"We feel like our lives have become worthwhile," a middle-aged woman I had never met before said. There was a patter of claps as she caught her breath and sat down.
I turned my attention to my sketchbook as I tuned out the rest of the meeting. All the judge and my sponsor cared about was that I was attending the meetings. What I was doing, or not doing, in them was none of their business, and I certainly was not going to sit around and listen to this false hope. The message was all the same anyway, "We are powerless over our behaviors, but we are powerful over our actions." It was all a contradictory mess anyway.
I was thirty minutes sober; I had thirty more minutes before I was free again. I sketched in my pad the random nothingness that bounced around my head and counted the seconds that ticked away. My muscles were screaming for another hit, and my mind was roaring in pain. I resented everybody in these rooms. I resented everybody in my life, especially my mother, even as she lied in the hospital bed.
It had been two and a half months that she has been in a coma. She and her new boyfriend, Frank, went out for drinks one evening. Three casualties and six hours later, she was pried from the twisted metal of the car and rushed to the hospital where she fell into a coma shortly thereafter. Frank hobbled away with a twisted ankle. I hadn't heard from him since, and I preferred it that way. He was a lowlife drunk anyway. My mom, though faulted herself, deserved more than that trash.
I debated whether or not to go to the hospital after the meeting. The ankle brace I sported flashed a flurry of yellow, and I knew it was time to go. The judge decided that I had to be at home by 9pm. He figured that if I had a curfew, my drug use would stop -- as if there weren't anybody awake in the morning to supply me. I retrieved my signed court slip and left the meeting. Good riddance anyway. I saw an older woman make a slight move toward me, but I quickened my pace and she sat back down.
I drove aimlessly for a few minutes, relishing the last minutes of freedom I had before impulsively turning away from home. I made a beeline to the hospital knowing full well that somebody was monitoring my activity. I didn't care; I needed my mother right now.
I was greeted by the familiar nurses who waved me through without question. My mother laid frail and still on the bed, the breathing machine pumping oxygen through her lungs and a feeding tube hanging in her mouth. I hated seeing her like this. It took me a few minutes before I noticed the cane on the opposite side of the room coupled with a large flowered handbag I didn't recognize.
I heard scuffles in the hallway and I swung around to see my grandparents. I lost contact with them when I started my daily using, and I wasn't sure why they were here. The hospital was two hours away from their house.
"Annie, dear, you made it. We were worried you weren't coming." I hated being called Annie, and only my mother was allowed to call me that. It became a term of endearment between us.
"Well, I wasn't about to, but I felt like seeing her after my meeting. I'm not staying long. I planned a lunch with her tomorrow." They stared at me disbelieving.
"Well, sweetie, maybe you forgot. We're pulling the plug in a little bit. Remember we told you over the phone a month ago?" my grandma Rose said. Grandpa Joe just stood in the background picking at invisible lint on his shirt.
Flashbacks of the phone call rushed me, and I only recalled snippets.
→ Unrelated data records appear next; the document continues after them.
(* ===== verification/SandboxLog.v ===== *)
(** * Sandbox output

    [src/internal/worker/sandbox/log.go] and [src/internal/workerlog/path.go]: the
    writer that splits a sandbox's output into lines, whatever the writes it arrives
    in, and the names of the files it is teed to. *)

From Stdlib Require Import ZArith Lia NArith Ascii String List.
From Stdlib.Strings Require Import Byte.
From stdpp Require Import base strings list pretty.
From S2P Require Import Prelude GoStrings GoPath GoStd Netip ProxyProto Sse StreamCodec Delivery StateMount EgressShape Bridge SandboxManager.
Import GoStrings GoStd ProxyProto Sse StreamCodec.

#[local] Open Scope string_scope.
#[local] Open Scope Z_scope.
#[local] Open Scope list_scope.

Module SandboxLog.

(** ** The line writer *)

Definition sandboxLineMaxBytes : Z := 64 * 1024.

Definition strlen (s : string) : Z := Z.of_nat (String.length s).

(** [strings.TrimRight(s, "\r")] *)
Fixpoint trimRightCR (s : string) : string :=
  match s with
  | EmptyString => EmptyString
  | String a t =>
      match trimRightCR t with
      | EmptyString => if Ascii.eqb a "013" then EmptyString else String a EmptyString
      | t => String a t
      end
  end.

(** A line that is not empty is emitted. *)
Definition line (raw : string) : list string :=
  let l := trimRightCR raw in if String.eqb l "" then [] else [l].

(** What is emitted of a piece of a line that was too long for the buffer. *)
Definition truncated (piece : string) : string := (take_str (Z.to_nat sandboxLineMaxBytes) piece ++ " ...[truncated]")%string.

(** The loop of [Write] on the buffer: the lines emitted and the buffer left.  [fuel] is one
    more than its length. *)
Fixpoint writeLoop (fuel : nat) (buf : string) : list string * string :=
  match fuel with
  | O => ([], buf)
  | S f =>
      match Cut buf nl with
      | (_, _, false) =>
          if sandboxLineMaxBytes <? strlen buf
          then ([truncated buf], "")
          else ([], buf)
      | (raw, rest, true) => let '(out, buf) := writeLoop f rest in (line raw ++ out, buf)
      end
  end.

Definition Write (buf p : string) : list string * string :=
  let b := (buf ++ p)%string in writeLoop (S (String.length b)) b.

Definition Flush (buf : string) : list string * string := (line buf, "").

(** Writes, then the flush of teardown: what was emitted. *)
Fixpoint writeAll (buf : string) (ps : list string) : list string * string :=
  match ps with
  | [] => ([], buf)
  | p :: ps => let '(o1, buf) := Write buf p in let '(o2, buf) := writeAll buf ps in (o1 ++ o2, buf)
  end.
Definition output (ps : list string) : list string := let '(o, buf) := writeAll "" ps in o ++ fst (Flush buf).

(** Where a line goes: the file, with the stream before it, and the record. *)
Definition fileLine (stream l : string) : string := ("[" ++ stream ++ "] " ++ l ++ String nl "")%string.

(** The severity of a stream's records, and their attributes. *)
Inductive severity := SeverityInfo | SeverityError.
Definition IoStreamStderr : string := "stderr".
Definition severityOf (stream : string) : severity := if String.eqb stream IoStreamStderr then SeverityError else SeverityInfo.

Definition nonEmptyAttr (k v : string) : list (string * string) := if String.eqb v "" then [] else [(k, v)].

(** [AgentKind.String]; any other kind is its number. *)
Definition kindName (k : byte) : string :=
  match k with x00 => "DaemonAgent" | x01 => "TaskAgent" | _ => pretty (Z.of_N (Byte.to_N k)) end.

Definition sandboxLogAttrs (id : AgentIdentity) (stream : string) : list (string * string) :=
  [("agent.kind", kindName (Kind id)); ("agent.namespace", ProxyProto.Namespace id); ("agent.name", ProxyProto.Name id)]
  ++ nonEmptyAttr "agent.uid" (UID id) ++ nonEmptyAttr "agent.revision" (Revision id)
  ++ nonEmptyAttr "invocation.id" (InvocationID id) ++ [("log.iostream", stream)].

(** ** File names *)

(** The bytes of the first rune: an invalid byte is a rune of its own. *)
Definition runeLen (s : string) : nat :=
  match s with
  | EmptyString => 0
  | String a EmptyString => 1
  | String a (String b s2) =>
      let n := N_of_ascii a in
      if ((194 <=? n) && (n <=? 223))%N && cont 128 191 b then 2
      else match s2 with
           | EmptyString => 1
           | String c s3 =>
               if ((224 <=? n) && (n <=? 239))%N
                  && cont (if (n =? 224)%N then 160 else 128) (if (n =? 237)%N then 159 else 191) b && cont 128 191 c then 3
               else match s3 with
                    | EmptyString => 1
                    | String d _ =>
                        if ((240 <=? n) && (n <=? 244))%N
                           && cont (if (n =? 240)%N then 144 else 128) (if (n =? 244)%N then 143 else 191) b
                           && cont 128 191 c && cont 128 191 d then 4 else 1
                    end
           end
  end%nat.

Definition unreserved (c : ascii) : bool :=
  let n := N_of_ascii c in
  (((97 <=? n) && (n <=? 122)) || ((65 <=? n) && (n <=? 90)) || ((48 <=? n) && (n <=? 57)) || (n =? 45) || (n =? 95))%N.

(** [strings.Map] of the fold, rune by rune. *)
Fixpoint mapRunes (fuel : nat) (s : string) : string :=
  match fuel, s with
  | S f, String a t => if unreserved a then String a (mapRunes f t) else String "_" (mapRunes f (drop_str (runeLen s) s))
  | _, _ => EmptyString
  end.
Definition safeToken (s : string) : string := mapRunes (String.length s) s.

Definition orDefault (namespace : string) : string := if String.eqb namespace "" then "default" else namespace.

Definition AgentPath (rootDir namespace name : string) : string :=
  SandboxManager.Join [rootDir; (safeToken (orDefault namespace) ++ "__" ++ safeToken name ++ ".log")%string].

Definition InvocationPath (rootDir namespace name invocationID : string) : string :=
  SandboxManager.Join [rootDir; (safeToken (orDefault namespace) ++ "__" ++ safeToken name ++ "__" ++ safeToken invocationID ++ ".log")%string].

(** The file [openAgentLogFile] opens, if a directory is configured. *)
Definition agentLogFile (rootDir namespace name invocationID : string) : option string :=
  if String.eqb rootDir "" then None
  else if String.eqb invocationID "" then Some (AgentPath rootDir namespace name)
  else Some (InvocationPath rootDir namespace name invocationID).

(** ** Lines *)

Lemma Split_found a b : Count a nl = 0%nat -> Split nl (a ++ String nl b)%string = a :: Split nl b.
Proof. intros H. by rewrite Split_app, Split_plain. Qed.

Lemma not_In_Count a c : ~ In c (list_ascii_of_string a) -> Count a c = 0%nat.
Proof.
  induction a as [|d a IH]; [done|]. cbn -[Ascii.eqb]. intros H. destruct (Ascii.eqb_spec d c) as [->|]; [by destruct H; left|].
  apply IH. tauto.
Qed.

#[local] Opaque truncated.

(** The loop is the lines of the buffer, but for the cut of what is left. *)
Lemma writeLoop_spec fuel buf : (String.length buf < fuel)%nat ->
  let rest := List.last (Split nl buf) "" in
  writeLoop fuel buf
  = (flat_map line (removelast (Split nl buf))
       ++ (if sandboxLineMaxBytes <? strlen rest
           then [truncated rest] else []),
     if sandboxLineMaxBytes <? strlen rest then "" else rest).
Proof.
  revert buf. induction fuel as [|f IH]; intros buf Hf; [lia|]. cbn [writeLoop].
  destruct (Cut buf nl) as [[raw rest] ok] eqn:E. destruct ok.
  - apply Cut_found in E as [-> Hn]. apply not_In_Count in Hn. rewrite Split_found by done.
    rewrite IH.
    2:{ rewrite str_length_app in Hf. cbn in Hf. lia. }
    pose proof (Split_nonempty nl rest). destruct (Split nl rest) as [|x l]; [done|]. cbn [removelast List.last flat_map].
    by rewrite app_assoc.
  - apply Cut_not_found in E as (-> & -> & Hn). apply not_In_Count in Hn. rewrite Split_plain by done. cbn [removelast List.last flat_map app].
    by destruct (_ <? _).
Qed.

(** Text without a line feed starts the first line of what it begins. *)
Lemma Split_head x y z l : Count x nl = 0%nat -> Split nl y = z :: l -> Split nl (x ++ y)%string = (x ++ z)%string :: l.
Proof.
  intros H E. induction x as [|c x IH]; [done|]. change (String c x ++ y)%string with (String c (x ++ y)%string).
  cbn -[Ascii.eqb nl] in *. destruct (Ascii.eqb c nl); [lia|]. by rewrite IH.
Qed.

Lemma last_Count buf : Count (List.last (Split nl buf) "") nl = 0%nat.
Proof.
  pose proof (Split_plain_all nl buf) as H. pose proof (Split_nonempty nl buf) as Hn.
  destruct (Split nl buf) as [|x l] using rev_ind; [done|]. rewrite List.last_last. by apply Forall_app in H as [_ H%Forall_inv].
Qed.

(** What may be emitted for a line: pieces of more than 64 KiB that a write left in the
    buffer, cut there, and what is left of it. *)
Definition rendered (l : string) (out : list string) : Prop :=
  exists pieces rest, l = (String.concat "" pieces ++ rest)%string
    /\ Forall (fun p => sandboxLineMaxBytes < strlen p) pieces
    /\ out = List.map truncated pieces ++ line rest.

Lemma rendered_whole l : rendered l (line l).
Proof. by exists [], l. Qed.

Lemma rendered_piece r l out : sandboxLineMaxBytes < strlen r -> rendered l out -> rendered (r ++ l)%string (truncated r :: out).
Proof.
  intros Hr (ps & rest & -> & Hp & ->). exists (r :: ps), rest. rewrite str_concat_cons, str_app_assoc.
  split; [done|]. split; [by constructor|done].
Qed.

(** A line that fits is emitted as it is. *)
Lemma rendered_short l out : strlen l <= sandboxLineMaxBytes -> rendered l out -> out = line l.
Proof.
  intros Hl ([|p ps] & rest & -> & Hp & ->); [done|]. exfalso. apply Forall_inv in Hp.
  rewrite str_concat_cons in Hl. unfold strlen in *. rewrite !str_length_app in Hl. lia.
Qed.

(** Writes, from a buffer without a line feed: the lines before the last one are
    rendered, and of the last one all but the buffer. *)
Lemma writeAll_spec ps : forall buf, Count buf nl = 0%nat ->
  exists ls l outs pieces, Split nl (buf ++ String.concat "" ps)%string = ls ++ [l] /\ Forall2 rendered ls outs
    /\ Forall (fun p => sandboxLineMaxBytes < strlen p) pieces
    /\ l = (String.concat "" pieces ++ snd (writeAll buf ps))%string
    /\ fst (writeAll buf ps) = concat outs ++ List.map truncated pieces.
Proof.
  induction ps as [|p ps IH]; intros buf Hb.
  - exists [], buf, [], []. cbn [writeAll String.concat fst snd]. rewrite str_app_nil_r, Split_plain by done. done.
  - rewrite str_concat_cons. cbn [writeAll]. unfold Write. rewrite writeLoop_spec by lia.
    set (b := (buf ++ p)%string) in *. rewrite <- str_app_assoc. fold b. rewrite Split_app_last.
    set (L := removelast (Split nl b)). set (r := List.last (Split nl b) "") in *.
    assert (Count r nl = 0%nat) as Hr by apply last_Count.
    assert (Forall2 rendered L (List.map line L)) as HL by (clear; induction L; constructor; [apply rendered_whole|done]).
    assert (flat_map line L = concat (List.map line L)) as EL by (by rewrite flat_map_concat_map).
    destruct (Z.ltb_spec sandboxLineMaxBytes (strlen r)) as [Hlong|Hfit].
    + destruct (IH "" eq_refl) as (ls & l & outs & pieces & E & Ho & Hp & El & Ef).
      change ("" ++ String.concat "" ps)%string with (String.concat "" ps) in E.
      destruct (writeAll "" ps) as [o2 b2]. cbn [fst snd] in *. destruct ls as [|h ls].
      * exists L, (r ++ l)%string, (List.map line L), (r :: pieces). apply Forall2_nil_inv_l in Ho as ->.
        rewrite (Split_head r _ l [] Hr E), str_concat_cons, El, str_app_assoc, Ef, EL. cbn [concat app List.map].
        split; [done|]. split; [done|]. split; [by constructor|]. split; [done|]. by rewrite <- app_assoc.
      * apply Forall2_cons_inv_l in Ho as (oh & outs' & Hh & Ho & ->).
        exists (L ++ (r ++ h)%string :: ls), l, (List.map line L ++ (truncated r :: oh) :: outs'), pieces.
        rewrite (Split_head r _ h (ls ++ [l]) Hr E), Ef, EL, concat_app. cbn [concat].
        split; [by rewrite <- app_assoc|]. split; [apply Forall2_app; [done|]; constructor; [by apply rendered_piece|done]|].
        split; [done|]. split; [done|]. rewrite <- !app_assoc. done.
    + destruct (IH r Hr) as (ls & l & outs & pieces & E & Ho & Hp & El & Ef).
      destruct (writeAll r ps) as [o2 b2]. cbn [fst snd] in *.
      exists (L ++ ls), l, (List.map line L ++ outs), pieces. rewrite E, Ef, EL, concat_app, app_nil_r, <- !app_assoc.
      split; [done|]. split; [by apply Forall2_app|]. done.
Qed.

(** C38: the lines of a sandbox's output.  However the output is cut into writes, what
    is emitted, once the writer is flushed, is for each line of the whole, in order, a
    rendering of it: a line of at most 64 KiB is emitted as it is, without the carriage
    returns it ends with, and not at all if it is then empty; of a longer line each
    piece that outgrew the buffer before its end arrived is emitted as its first 64 KiB
    with a marker, and what is left as a line.  So when no line is longer than 64 KiB
    the lines emitted do not depend on the writes. *)
Theorem output_lines (ps : list string) :
  (exists outs, Forall2 rendered (Split nl (String.concat "" ps)) outs /\ output ps = concat outs)
  /\ (forall l out, strlen l <= sandboxLineMaxBytes -> rendered l out -> out = line l)
  /\ (Forall (fun l => strlen l <= sandboxLineMaxBytes) (Split nl (String.concat "" ps)) ->
        output ps = flat_map line (Split nl (String.concat "" ps))).
Proof.
  assert (exists outs, Forall2 rendered (Split nl (String.concat "" ps)) outs /\ output ps = concat outs) as H.
  { destruct (writeAll_spec ps "" eq_refl) as (ls & l & outs & pieces & E & Ho & Hp & El & Ef).
    change ("" ++ String.concat "" ps)%string with (String.concat "" ps) in E. unfold output.
    destruct (writeAll "" ps) as [o b]. cbn [fst snd Flush] in *.
    exists (outs ++ [List.map truncated pieces ++ line b]). rewrite E, Ef, concat_app. cbn [concat].
    split; [|by rewrite app_nil_r, <- app_assoc]. apply Forall2_app; [done|]. constructor; [by exists pieces, b|constructor]. }
  split; [done|]. split; [apply rendered_short|]. destruct H as (outs & Ho & ->). intros Hs.
  induction Ho as [|l out ls outs Hl Ho IH]; [done|]. cbn [concat flat_map]. inversion_clear Hs as [|? ? H1 H2].
  by rewrite (rendered_short l out H1 Hl), IH.
Qed.

(** The buffer never keeps more than the cap between two writes. *)
Lemma buffer_bounded buf p : strlen (snd (Write buf p)) <= sandboxLineMaxBytes.
Proof.
  unfold Write. rewrite writeLoop_spec by lia. cbn [snd]. destruct (Z.ltb_spec sandboxLineMaxBytes (strlen (List.last (Split nl (buf ++ p)) ""))); [done|lia].
Qed.

Lemma output_lines_witness : output ["hel"; "lo"; String "013" (String nl "wor"); ("ld" ++ String nl (String nl "bye"))%string] = ["hello"; "world"; "bye"].
Proof.
  refine (proj2 (proj2 (output_lines ["hel"; "lo"; String "013" (String nl "wor"); ("ld" ++ String nl (String nl "bye"))%string])) _).
  repeat constructor; unfold strlen, sandboxLineMaxBytes; cbn; lia.
Defined.

(** ** The files *)

(** No byte of a token leaves the directory. *)
Lemma safeToken_unreserved s : Forall (fun c => unreserved c = true) (list_ascii_of_string (safeToken s)).
Proof.
  unfold safeToken. generalize (String.length s) at 1. intros n. revert s. induction n as [|n IH]; intros [|a s]; cbn [mapRunes]; try constructor.
  destruct (unreserved a) eqn:E; constructor; try done; apply IH.
Qed.

(** Identifiers of letters, digits and dashes, as Kubernetes names and UUIDs are, pass
    through. *)
Lemma safeToken_id s : Forall (fun c => unreserved c = true) (list_ascii_of_string s) -> safeToken s = s.
Proof.
  unfold safeToken. induction s as [|a s IH]; intros H; [done|]. cbn [String.length mapRunes list_ascii_of_string] in *.
  inversion_clear H as [|? ? Ha Hs]. by rewrite Ha, IH.
Qed.

(** Two identifiers that differ in a folded byte share a file. *)
Example folded_collide : safeToken "a.b" = safeToken "a/b".
Proof. reflexivity. Qed.

End SandboxLog.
I wasn't sober at the time, and I regretted it.
"We'll let you say your goodbyes now, Annie." My grandma kissed the crown of my head, and they both left me alone with my mother.
I had so much to say but nothing came out. I thought about my life with her and after the accident. I changed so much, and I knew she wouldn't be proud of the daughter she had raised. I was a failure in every sense of the world, and society deemed me a failure too. I looked down at her pale face. Tubes ran in and out of her body, and it looked like a maze. At that moment, I realized there were no second chances. This was it. I silently vowed to her and myself my decision to stay sober as I whispered, "I love you, mom," and smiled. I saw a flicker of a smile, but I couldn't be sure if it was real or not.
First line from the Narcotics Anonymous Sixth Edition Basic Text.